The Mariner Glacier is a major glacier over 60 nmi long, descending southeast from the plateau of Victoria Land, Antarctica, between Mountaineer Range and Malta Plateau, and terminating at Lady Newnes Bay, Ross Sea, where it forms the floating Mariner Glacier Tongue.

==Exploration and naming==
The lower reaches and entrance to the Mariner Glacier valley were reconnoitered in December 1958 by Captain John Cadwalader, United States Navy, and two members of New Zealand Geological Survey Antarctic Expedition (NZGSAE), in a flight from the icebreakers USS Glacier and USS Staten Island which were lying close off the south end of Coulman Island, in an attempt to land expedition members on the mainland.
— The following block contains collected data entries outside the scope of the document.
Lemma dropped_zero D s pd : dirs_ok D s → dropped D s pd 0 s.
Proof using Type.
  intros Hok. split; [apply Hok|intros t; right; split; [done|]; intros (j & ? & _); lia| |done].
  intros n. split; [|tauto]. intros H. split; [done|]. intros (j & pt & ? & _). lia.
Qed.
Lemma dropped_skip D s pd i s' : entry_at s pd i = 0 → dropped D s pd i s' → dropped D s pd (i + 1) s'.
Proof using Type.
  intros E [H1 H2 H3 H4]. assert (∀ j pt, 0 ≤ j < i + 1 → serves s pd j pt → 0 ≤ j < i) as Hj.
  { intros j pt Hj Hs. destruct (decide (j = i)) as [->|]; [|lia]. by destruct (serves_base _ _ _ _ Hs). }
  split; [done| |intros n; rewrite H3|done].
  - intros t. destruct (H2 t) as [[? (j & ? & ?)]|[? Hno]]; [left|right]; (split; [done|]).
    + exists j. split; [lia|done].
    + intros (j & ? & Hs). apply Hno. exists j. split; [|done]. by eapply Hj.
  - split; intros [? Hno]; (split; [done|]); intros (j & pt & ? & Hs & ->); apply Hno; exists j, pt; (split; [|done]); [by eapply Hj|lia].
Qed.
Lemma dropped_next D s pd i s' pt f : dirs_ok D s → pd ∈ D → 0 ≤ i < 768 → serves s pd i pt → dropped D s pd i s' →
  alloc_ok f → (∀ n, in_use f n ↔ in_use (frames s') n ∧ n ≠ pg_no pt) →
  dropped D s pd (i + 1) (Mmu f (delete pt (tables s')) (cr3 s') (tlb s')).
Proof using Type.
  intros Hok Hpd Hi Hs [H1 H2 H3 H4] Ha Hu. split; simpl; [done| |intros n; rewrite Hu, H3|done].
  - intros t. destruct (decide (t = pt)) as [->|Hne].
    + left. rewrite lookup_delete_eq. split; [done|]. exists i. split; [lia|done].
    + rewrite lookup_delete_ne by done. destruct (H2 t) as [[? (j & ? & ?)]|[? Hno]]; [left|right]; (split; [done|]).
      * exists j. split; [lia|done].
      * intros (j & ? & Hs'). destruct (decide (j = i)) as [->|]; [by destruct Hne; eapply serves_unique|].
        apply Hno. exists j. split; [lia|done].
  - split.
    + intros [[? Hno] Hn]. split; [done|]. intros (j & pt' & ? & Hs' & ->). destruct (decide (j = i)) as [->|].
      * by rewrite (serves_unique _ _ _ _ _ Hs' Hs) in Hn.
      * apply Hno. exists j, pt'. split; [lia|done].
    + intros [? Hno]. split; [split; [done|]|].
      * intros (j & pt' & ? & Hs' & ->). apply Hno. exists j, pt'. split; [lia|done].
      * intros ->. apply Hno. exists i, pt. split; [lia|done].
Qed.

Lemma destroy_tables_spec D s pd n i s' : dirs_ok D s → pd ∈ D → 0 ≤ i → i + Z.of_nat n ≤ 768 → dropped D s pd i s' →
  runs (destroy_tables true pd n i) s' (λ _ s'', dropped D s pd (i + Z.of_nat n) s'').
Proof using PageAllocatorLaws0.
  intros Hok Hpd. revert i s'. induction n as [|n IH]; intros i s' Hi Hn Hdr; cbn [destroy_tables]; run; [by rewrite Z.add_0_r|].
  replace (i + Z.of_nat (Datatypes.S n)) with (i + 1 + Z.of_nat n) by lia.
  assert (tables s' !! pd = tables s !! pd) as Epd.
  { destruct (dr_tables _ _ _ _ _ Hdr pd) as [[_ (j & Hj & Hs)]|[? _]]; [|done].
    destruct (do_pde _ _ Hok pd j Hpd ltac:(lia)) as [E|(pt & Hs' & _ & Hnin)]; [by destruct (serves_base _ _ _ _ Hs)|].
    by rewrite (serves_unique _ _ _ _ _ Hs' Hs) in Hnin. }
  assert (entry_at s' pd i = entry_at s pd i) as Ee by (unfold entry_at; by rewrite Epd).
  apply runs_read; [rewrite Epd; by apply (do_dirs _ _ Hok)|]. rewrite Ee.
  destruct (do_pde _ _ Hok pd i Hpd ltac:(lia)) as [E|(pt & Hs & Hpt & Hnin)].
  - rewrite E. simpl. run. apply IH; [lia..|]. by apply dropped_skip.
  - rewrite (pde_get_serves _ _ _ _ Hs). assert (has (entry_at s pd i) PTE_P = true) as ->.
    { destruct Hs as [-> Hk]. by rewrite has_kpage by (done || (unfold PTE_P; lia)). }
    run. simpl. run. destruct (do_tables _ _ Hok pt Hpt) as [Hk Hu].
    apply free_table_spec; [apply Hdr|done| |].
    + apply (dr_use _ _ _ _ _ Hdr). split; [done|]. intros (j & pt' & Hj & Hs' & Epg).
      assert (pt = pt') as <- by (apply kpage_inj; [done|by destruct Hs'|done]).
      destruct (do_once _ _ Hok pd pd i j pt) as [_ ?]; [done..|lia|lia|done|done|]. lia.
    + intros f Ha Hn'. apply IH; [lia..|]. apply dropped_next; [done|done|lia|done..].
Qed.
(* ===== verification/Cache.v ===== *)
(** * Block devices and the buffer cache
    (src/pintos/src/devices/block.c, src/pintos/src/filesys/cache.c)

    The cache keeps 64 sectors of the file system device in memory.  A buffer
    is named by its sequence number; [buffer_cache], the hash table, maps the
    number of a sector to its buffer (hash.c is such a map, see KHash.v);
    [list_lru] holds the buffers that may be reused, least recently used first.
    The free map and the root directory, sectors 0 and 1, are pinned.

    The calls are run one at a time: waiting on [lock_shared] or [sema_lru]
    can then never end, and is [out_of_fuel].  That the theorems say a call
    returns means that it never has to wait for a buffer its own thread left
    locked.  The readers-writer lock itself is the subject of SharedLock.v.

    [BlockStore] is what the cache promises inode.c: an array of sectors. *)

From S2P Require Import Prelude.

(** ** Block devices *)

Definition BLOCK_SECTOR_SIZE : Z := 512.
Inductive block_type : Type :=
  | BLOCK_KERNEL | BLOCK_FILESYS | BLOCK_SCRATCH | BLOCK_SWAP | BLOCK_RAW | BLOCK_FOREIGN.
#[export] Instance block_type_eq : EqDecision block_type.
Proof. solve_decision. Defined.

(** [struct block], with the sectors behind the driver's operations. *)
Record block : Type := Block {
  btype : block_type;
  bsize : Z;
  sectors : Z → list Z;
  read_cnt : Z;
  write_cnt : Z;
}.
Named by NZGSAE, 1958–59, as a tribute to the work of mariners in Antarctic research and exploration.

==Geography==

The Mariner Glacier forms in the Victory Mountains between The Pleiades to the east and the Barker Range to the west.
It is below the Evans Névé to the northwest and the Webb Névé to the east.
To the south of the Lawrence Peaks it is fed from the east by the Seafarer Glacier, which in turn is fed by the Wilhelm Glacier and the Olson Glacier.
Flowing southeast, below Mount Heg it is fed from the north by the Potts Glacier.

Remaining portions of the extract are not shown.